To study the suitability of the PAN nanofibers with controlled properties for applications in energy harvesting and generation, piezoelectric and electrochemical properties of PAN-derived as-spun and heat-treated nanofibers were characterized. For the first time, size-dependent piezoelectric properties for PAN nanofibers was carefully investigated, which showed the voltage generated perpendicular to the direction of the fiber (V33) increased as a function of decreasing fiber dimensions, similar to more commonly studied piezoelectric polymers. Electroanalytical methods such as cyclic voltammetry, linear polarization and electrochemical impedance spectroscopy were employed to investigate the feasibility of various carbonaceous nanofibers as electrode material.

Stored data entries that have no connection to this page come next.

(* ===== verification/ControllerHost.v ===== *)
(** * A login from one side to the other

    The request of the controller's login handler, as the host of the connection
    checks it: the password that a user types is accepted by a host that has this
    password, and an accepted one is a password the host lets in. *)
From S2P Require Import Prelude RustStd RecordUpdate Secrets SecretsProofs ConfigStore ConfigStoreProofs Config2Store TrustedDevices.
From S2P Require Import TrustedClient SessionScope LoginGuard HostNames Session Login Dispatch LoginFrames LoginProofs.
From S2P Require Import ControllerConfig ControllerLogin ControllerLoginProofs.
From Stdlib Require Import Ascii.

Module ControllerHost.
Export LoginProofs.

(** ** The host *)
Section Host.
Context {CR : Crypto} {EN : Entropy} {JS : Json} {TL : TotpLib} {TK : Tokens} {ST : Site}.
Context {CL : CryptoLaws}.

(** The password check of [on_login_request], for the request [l]. *)
Definition check (E : Env) (l : LoginRequest) (w : World) : bool * World :=
  validate_password E (logon_screen E) (w <| conn := (conn w) <| lr := l |> |>).

(** The host has the password [pw]: as its temporary password, or as its permanent
    one, whose salted hash is what it stores. *)
Inductive has_password (E : Env) (w : World) (pw : string) : Prop :=
| has_temporary : temporary_allowed w = true → TEMPORARY_PASSWORD (host w) = pw →
    has_password E w pw
| has_permanent uid okp : permanent_allowed E w = true → ready uid okp (host w) →
    salt (CONFIG (host w)) ≠ "" →
    current_h1 uid okp (stored w) = Some (compute_permanent_password_h1 pw (hash_salt (conn w))) →
    has_password E w pw.

(** The answer to the connection's challenge. *)
Definition answers (w : World) (pw : string) (l : LoginRequest) : Prop :=
  lr_password l = sha256 (compute_permanent_password_h1 pw (hash_salt (conn w))
                          ++ as_bytes (hash_challenge (conn w))).

Lemma verify_h1_true c h1 :
  lr_password (lr c) = sha256 (h1 ++ as_bytes (hash_challenge c)) → verify_h1 c h1 = true.
Proof. unfold verify_h1. rewrite constant_time_eq_spec. intros ->. by apply bool_decide_eq_true. Qed.

Definition yes (r : bool) (_ : World) : Prop := r = true.

Lemma validate_temporary_true E w :
  temporary_allowed w = true → validate_password_plain (conn w) (TEMPORARY_PASSWORD (host w)) = true →
  wp (validate_temporary_password E) yes w.
Proof.
  intros Ha Hv. unfold temporary_allowed in Ha. unfold validate_temporary_password.
  apply wp_step. cbn [get fst snd]. rewrite Ha. cbn [negb].
  apply wp_step. cbn [get fst snd]. apply wp_step. cbn [self fst snd]. rewrite Hv. cbn [negb].
  apply wp_step, wp_step, wp_step. by apply wp_ret.
Qed.

Lemma storage_true c storage uid okp h1 :
  current_h1 uid okp storage = Some h1 →
  lr_password (lr c) = sha256 (h1 ++ as_bytes (hash_challenge c)) →
  runs uid okp (validate_password_storage c storage) (eq true).
Proof.
  intros Hc Hp. assert (storage ≠ "") as Hne by apply (current_prefix _ _ _ _ Hc).
  apply is_empty_false in Hne. unfold validate_password_storage. rewrite Hne.
  eapply runs_step; [apply runs_decode_h1|]. rewrite Hc. apply runs_ret.
  by rewrite (verify_h1_true _ _ Hp).
Qed.

(** A step of the host's configuration that only reads. *)
Lemma wp_runs {A} uid okp (m : HostM A) (P : A → Prop) (Q : A → World → Prop) w :
  ready uid okp (host w) → runs uid okp m P →
  (∀ a h, P a → ready uid okp h → Q a (w <| host := h |>)) → wp (on_host m) Q w.
Proof.
  intros Hr Hm HQ. unfold wp, on_host. destruct (Hm _ Hr) as (a & h & -> & Ha & _ & Hr').
  by apply HQ.
Qed.

Lemma validate_permanent_true E w uid okp h1 :
  ready uid okp (host w) → salt (CONFIG (host w)) ≠ "" →
  current_h1 uid okp (stored w) = Some h1 →
  lr_password (lr (conn w)) = sha256 (h1 ++ as_bytes (hash_challenge (conn w))) →
  wp (validate_permanent_password E) yes w.
Proof.
  intros Hr Hs Hc Hp.
  assert (stored w ≠ "") as Hne by apply (current_prefix _ _ _ _ Hc).
  apply is_empty_false in Hne. unfold stored in *. unfold validate_permanent_password.
  apply wp_step. cbn [get fst snd]. unfold get_local_permanent_password_storage_and_salt at 1. cbn iota beta.
  apply wp_step. cbn [self fst snd]. rewrite Hne. cbn [negb].
  apply wp_bind, wp_bind. eapply (wp_runs uid okp); [done|apply runs_usable|].
  intros u h <- Hr'. unfold usable. rewrite Hne, Hc. apply is_empty_false in Hs. rewrite Hs. cbn [negb].
  eapply (wp_runs uid okp); [done|by eapply storage_true|]. intros r h' <- _.
  apply wp_step, wp_step. by apply wp_ret.
Qed.

(** The hashes that answer for the request [l]. *)
Definition admitted (E : Env) (w : World) (l : LoginRequest) (h1 : bytes) : Prop :=
  lets_in E w l (hash_salt (conn w)) h1.

(** What the host has is what it accepts. *)
Lemma password_accepted E w pw l :
  pw ≠ "" → has_password E w pw → answers w pw l → (check E l w).1 = true.
Proof.
  intros Hpw Hh Hl. unfold check. set (w' := w <| conn := _ |>).
  enough (wp (validate_password E (logon_screen E)) yes w') as Hy by exact Hy.
  unfold validate_password. apply wp_bind.
  destruct (temporary_allowed w && validate_password_plain (conn w') (TEMPORARY_PASSWORD (host w'))) eqn:Ht.
  { apply andb_true_iff in Ht as [Ha Hv].
    eapply wp_mono; [by apply validate_temporary_true|]. intros r w1 ->. by apply wp_ret. }
  destruct Hh as [Ha <-|uid okp Ha Hr Hs Hc].
  { assert (validate_password_plain (conn w') (TEMPORARY_PASSWORD (host w')) = true) as Hv.
    { unfold validate_password_plain. apply is_empty_false in Hpw.
      change (host w') with (host w). rewrite Hpw. exact (verify_h1_true (conn w') _ Hl). }
    by rewrite Ha, Hv in Ht. }
  assert (wp (validate_temporary_password E) (λ r w1, r = false ∧ w1 = w') w') as Hno.
  { unfold validate_temporary_password. apply wp_step. cbn [get fst snd].
    unfold temporary_allowed in Ht. change (host w') with (host w) in *.
    destruct (temporary_enabled _ _ (host w)); cbn [negb andb] in *; [|by apply wp_ret].
    apply wp_step. cbn [get fst snd]. apply wp_step. cbn [self fst snd]. change (host w') with (host w). rewrite Ht. by apply wp_ret. }
  eapply wp_mono; [exact Hno|]. intros r w1 [-> ->].
  apply wp_step. cbn [get fst snd]. change (host w') with (host w).
  unfold permanent_allowed in Ha. rewrite Ha. by eapply validate_permanent_true.
Qed.

(** And what it accepts answers with a hash it lets in. *)
Lemma accepted_lets_in E w l : (check E l w).1 = true →
  ∃ h1, admitted E w l h1 ∧
        lr_password l = sha256 (h1 ++ as_bytes (hash_challenge (conn w))).
Proof.
  intros Hc. unfold check in Hc.
  pose proof (validate_password_spec E l (w <| conn := (conn w) <| lr := l |> |>)) as Hv.
  unfold wp in Hv. rewrite Hc in Hv. destruct Hv as [_ (h1 & Hl & Hr)]. exists h1. split; [|exact Hr].
  eapply lets_in_untouched; [|exact Hl]. by constructor.
Qed.

End Host.

(** ** Both sides *)
Section Both.
Context {CR : Crypto} {EN' EN : Entropy} {CL : CryptoLaws}.
Context {SJ : TrustedClient.SavedJson} {LL : ControllerConfig.LoginLibs} {PR : ControllerConfig.Program}.
Context {JS : Json} {TL : TotpLib} {TK : Tokens} {ST : Site}.

(** The controller knows the challenge of the connection. *)
Definition challenged (c : ControllerConfig.Client) (w : World) : Prop :=
  ControllerConfig.hash (ControllerConfig.lc c) =
    ControllerConfig.mkHash (hash_salt (conn w)) (hash_challenge (conn w)).

(** (C3) A login from the user's keyboard to the host's check: whoever types the
    password of the host - the temporary one, or the permanent one by its stored
    hash - is accepted; and when another text is accepted, its answer is that of a
    hash the host lets in. *)
Theorem right_password_accepted (A : ControllerLogin.Env) (E : Env) (os pw : string) (b : bool)
    (c : ControllerConfig.Client) (w : World) :
  pw ≠ "" → ControllerLogin.send_ok A = true → challenged c w →
  ∃ m c', ControllerLogin.handle_login_from_ui A os pw b c = (Ok tt, c') ∧
    ControllerConfig.effects c' = ControllerConfig.effects c ++ [ControllerConfig.SendLogin m] ∧
    (has_password E w pw → (check (EN := EN') E m w).1 = true) ∧
    ((check (EN := EN') E m w).1 = true → ∃ h1, admitted (EN := EN') E w m h1 ∧
      sha256 (sha256 (as_bytes pw ++ as_bytes (hash_salt (conn w))) ++ as_bytes (hash_challenge (conn w)))
      = sha256 (h1 ++ as_bytes (hash_challenge (conn w)))).
Proof.
  intros Hpw Hs Hc. unfold challenged in Hc.
  destruct (ControllerLoginProofs.typed_password_run A os pw b c Hpw Hs)
    as (m & c' & Hrun & He & Hm & _). rewrite Hc in Hm.
    cbn [ControllerConfig.hash_salt ControllerConfig.hash_challenge] in Hm.
  exists m, c'. split_and!; [done|done|..].
  - intros Hh. by eapply password_accepted.
  - rewrite <- Hm. by intros (h1 & Hl & Hr)%accepted_lets_in; exists h1.
Qed.
End Both.
End ControllerHost.
(* ===== verification/ControllerHostExamples.v ===== *)
(** * A login between a concrete controller and a concrete host *)
From S2P Require Import Prelude RustStd RecordUpdate Secrets SecretsProofs ConfigStore ConfigStoreProofs TrustedDevices.
From S2P Require Import SessionScope Session Login SessionExamples.
From S2P Require TrustedTokens.
From S2P Require Import ControllerConfig ControllerLogin ControllerExamples ControllerHost.

Module ControllerHostExamples.
Import ControllerHost.

#[local] Existing Instance ControllerConfig.eta_handler.

(** The host of the examples, after a connection was opened. *)
Definition host_world : World := SessionExamples.opened ∅.

Definition controller : ControllerConfig.Client :=
  ControllerExamples.client (ControllerExamples.handler <| ControllerConfig.hash :=
    ControllerConfig.mkHash (hash_salt (conn host_world)) (hash_challenge (conn host_world)) |>).
#[local] Existing Instance ControllerExamples.toy_saved.
#[local] Existing Instance ControllerExamples.toy_login_libs.
#[local] Existing Instance ControllerExamples.usual.
#[local] Existing Instance SessionExamples.site.
#[local] Existing Instance SecretsProofs.Toy.toy_crypto.
#[local] Existing Instance SecretsProofs.Toy.toy_entropy.
#[local] Existing Instance TrustedTokens.Examples.toy_totp.
#[local] Existing Instance TrustedTokens.Examples.toy_json.
#[local] Existing Instance TrustedTokens.Examples.toy_tokens.

Lemma right_password_accepted_witness :
  ∃ m c', ControllerLogin.handle_login_from_ui ControllerExamples.system "" "secret" true controller
      = (Ok tt, c') ∧
    ControllerConfig.effects c' = ControllerConfig.effects controller ++ [ControllerConfig.SendLogin m] ∧
    (check (SessionExamples.env 2000) m host_world).1 = true.
Proof.
  destruct (right_password_accepted ControllerExamples.system (SessionExamples.env 2000) "" "secret" true
    controller host_world) as (m & c' & Hrun & He & Hok & _).
  - discriminate.
  - reflexivity.
  - reflexivity.
  - exists m, c'. split; [exact Hrun|]. split; [exact He|]. apply Hok.
    apply (has_permanent _ _ _ ConfigStoreProofs.Examples.machine None).
    + vm_compute. reflexivity.
    + constructor; vm_compute; auto.
    + vm_compute. discriminate.
    + vm_compute. reflexivity.
Defined.

End ControllerHostExamples.
(* ===== verification/TerminalOutput.v ===== *)
(** * The output of a terminal

    [OutputBuffer], [find_utf8_split_point] and [Utf8ChunkAccumulator] of
    client/src/server/terminal_service.rs: the recent output that is kept to be shown
    again on a reconnection, and the cutting of what is read from the terminal into
    chunks.  [usize] is 64 bits; no buffer comes near its limit. *)
From S2P Require Import Prelude RustStd RecordUpdate Utf8.

Module TerminalOutput.
Export Utf8.
Abbreviation bytes := (list byte).

Definition MAX_OUTPUT_BUFFER_SIZE : Z := 1024 * 1024.
Definition MAX_BUFFER_LINES : Z := 10000.
Definition DEFAULT_RECONNECT_BUFFER_BYTES : Z := 8 * 1024.

(** ** The buffer *)
Record OutputBuffer : Type := mkBuffer {
  lines : list bytes;
  total_size : Z;
  last_line_incomplete : bool;
}.
#[export] Instance eta_buffer : Eta OutputBuffer := λ b,
  mkBuffer (lines b) (total_size b) (last_line_incomplete b).

Definition new : OutputBuffer := mkBuffer [] 0 false.

Definition is_newline (b : byte) : bool := bool_decide (b = newline).

(** [data.iter().position(|&b| b == b'\n')] *)
Fixpoint position (data : bytes) : option nat :=
  match data with
  | [] => None
  | b :: data => if is_newline b then Some O else S <$> position data
  end.

(** [remaining.split(|&b| b == b'\n')] *)
Fixpoint split (data : bytes) : list bytes :=
  match data with
  | [] => [[]]
  | b :: data =>
      if is_newline b then [] :: split data
      else match split data with [] => [[b]] | l :: ls => (b :: l) :: ls end
  end.

(** [self.lines.back_mut()], extended by [data]. *)
Definition extend_last (ls : list bytes) (data : bytes) : list bytes :=
  match last ls with
  | Some l => removelast ls ++ [l ++ data]
  | None => ls
  end.

(** The part of [data] that completes an incomplete line, and where the rest starts. *)
Definition complete_line (b : OutputBuffer) (data : bytes) : OutputBuffer * nat :=
  if last_line_incomplete b && negb (bool_decide (lines b = [])) then
    match position data with
    | Some pos =>
        (mkBuffer (extend_last (lines b) (take (S pos) data))
           (total_size b + Z.of_nat (S pos)) false, S pos)
    | None =>
        (b <| lines := extend_last (lines b) data |> <| total_size := total_size b + len data |>,
         length data)
    end
  else (b, O).

(** The loop over the lines of the rest. *)
Fixpoint push_lines (ends_with_newline : bool) (ls : list bytes) (b : OutputBuffer) : OutputBuffer :=
  match ls with
  | [] => b
  | line :: ls =>
      let is_last := bool_decide (ls = []) in
      let empty := bool_decide (line = []) in
      let b := if is_last && negb ends_with_newline && negb empty
               then b <| last_line_incomplete := true |> else b in
      let b := if negb empty || negb is_last then
                 let line := if negb is_last || ends_with_newline then line ++ [newline] else line in
                 b <| total_size := total_size b + len line |> <| lines := lines b ++ [line] |>
               else b in
      push_lines ends_with_newline ls b
  end.

Definition sum_len (ls : list bytes) : Z := foldr (λ l n, len l + n) 0 ls.

(** The loop that trims old data. *)
Fixpoint trim (ls : list bytes) (total : Z) (incomplete : bool) : OutputBuffer :=
  if (MAX_OUTPUT_BUFFER_SIZE <? total) || (MAX_BUFFER_LINES <? len ls) then
    match ls with
    | [] => mkBuffer [] 0 false
    | line :: rest =>
        if bool_decide (rest = []) && incomplete then
          let line := drop (Z.to_nat (saturating_sub (len line) (MAX_OUTPUT_BUFFER_SIZE / 2))) line in
          mkBuffer [line] (len line) incomplete
        else
          trim rest (if total <? len line then sum_len rest else total - len line)
            (if bool_decide (rest = []) then false else incomplete)
    end
  else mkBuffer ls total incomplete.

Definition append (data : bytes) (b : OutputBuffer) : OutputBuffer :=
  if bool_decide (data = []) then b
  else
    let '(b, start) := complete_line b data in
    let remaining := drop start data in
    let ends_with_newline := bool_decide (last remaining = Some newline) in
    let b := push_lines ends_with_newline (split remaining) b in
    trim (lines b) (total_size b) (last_line_incomplete b).

(** At most [n] bytes that continue a character are skipped. *)
Fixpoint skip_continuation (n : nat) (l : bytes) : bytes :=
  match n, l with
  | S n, b :: l' => if continues b then skip_continuation n l' else l
  | _, _ => l
  end.

(** The loop from the newest line to the oldest; [chunks] are those collected, oldest
    first. *)
Fixpoint collect (max_bytes size : Z) (newest_first : list bytes) (chunks : list bytes) : list bytes :=
  match newest_first with
  | [] => chunks
  | line :: older =>
      if max_bytes <? size + len line then
        if (size =? 0) && (max_bytes <? len line) then
          let tail := skip_continuation 3 (drop (Z.to_nat (len line - max_bytes)) line) in
          if bool_decide (tail = []) then chunks else tail :: chunks
        else chunks
      else collect max_bytes (size + len line) older (line :: chunks)
  end.

Definition get_recent (max_bytes : Z) (b : OutputBuffer) : bytes :=
  if max_bytes =? 0 then [] else mjoin (collect max_bytes 0 (reverse (lines b)) []).

(** ** Chunks *)

(** The loop of [find_utf8_split_point] over [indices]. *)
Fixpoint scan (buf : bytes) (indices : list nat) : nat :=
  match indices with
  | [] => length buf
  | i :: indices =>
      let b := default Byte.x00 (buf !! i) in
      if masked b 0x80 0 then length buf
      else if continues b then scan buf indices
      else
        match (if masked b 0xE0 0xC0 then Some 2 else if masked b 0xF0 0xE0 then Some 3
               else if masked b 0xF8 0xF0 then Some 4 else None)%nat with
        | None => length buf
        | Some seq_len => if (seq_len <=? length buf - i)%nat then length buf else i
        end
  end.

Definition find_utf8_split_point (buf : bytes) : nat :=
  match buf with
  | [] => O
  | _ => let start := (length buf - 3)%nat in scan buf (reverse (seq start (length buf - start)))
  end.

(** [std::str::from_utf8(..).is_err()] *)
Definition not_utf8 (l : bytes) : bool := negb (is_utf8_go (length l) l).

(** [Utf8ChunkAccumulator]: the chunk that may go on, and the [remainder] after it. *)
Definition push_chunk (data remainder : bytes) : option bytes * bytes :=
  if bool_decide (data = []) then (None, remainder)
  else
    let had_remainder := negb (bool_decide (remainder = [])) in
    let '(data, remainder) := if had_remainder then (remainder ++ data, []) else (data, remainder) in
    let split := find_utf8_split_point data in
    if (split =? length data)%nat then (Some data, remainder)
    else if negb had_remainder && (0 <? split)%nat && not_utf8 (take split data)
    then (Some data, remainder)
    else
      let remainder := drop split data in
      let data := take split data in
      (if bool_decide (data = []) then None else Some data, remainder).

Definition finish (remainder : bytes) : option bytes * bytes :=
  if bool_decide (remainder = []) then (None, remainder) else (Some remainder, []).

(** The chunks that a sequence of reads yields, and what remains. *)
Fixpoint push_chunks (reads : list bytes) (remainder : bytes) : list bytes * bytes :=
  match reads with
  | [] => ([], remainder)
  | data :: reads =>
      let '(o, remainder) := push_chunk data remainder in
      let '(out, remainder) := push_chunks reads remainder in
      (option_list o ++ out, remainder)
  end.

Example split_across_reads :
  push_chunks [[z2b 0xE4]; [z2b 0xB8]; [z2b 0xAD]] [] = ([[z2b 0xE4; z2b 0xB8; z2b 0xAD]], []).
Proof. vm_compute. reflexivity. Qed.
Example flushed_tail :
  push_chunk [Byte.x61; z2b 0xE4] [] = (Some [Byte.x61], [z2b 0xE4]) ∧
  finish [z2b 0xE4] = (Some [z2b 0xE4], []).
Proof. vm_compute. done. Qed.

End TerminalOutput.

Enzymatic fuel cell was chosen as the device of interest for energy generation application in this work. In an attempt to utilize the naturally abundant yet complex cellulose as fuel, a multienzyme cascade complex in nature called cellulosome was biomimetically fabricated by site-specific immobilization of 5 enzymes on customized DNA scaffold for sequential hydrolysis of cellulose followed by catalytic oxidation of glucose for electricity generation. With successful demonstration of the synergistic effect of enzyme immobilization on DNA scaffold, similar system was functionalized onto an electrode for preliminary electrochemical studies, which exhibited great promise as multienzyme cascade-based bioanode for cellulolytic fuel cell.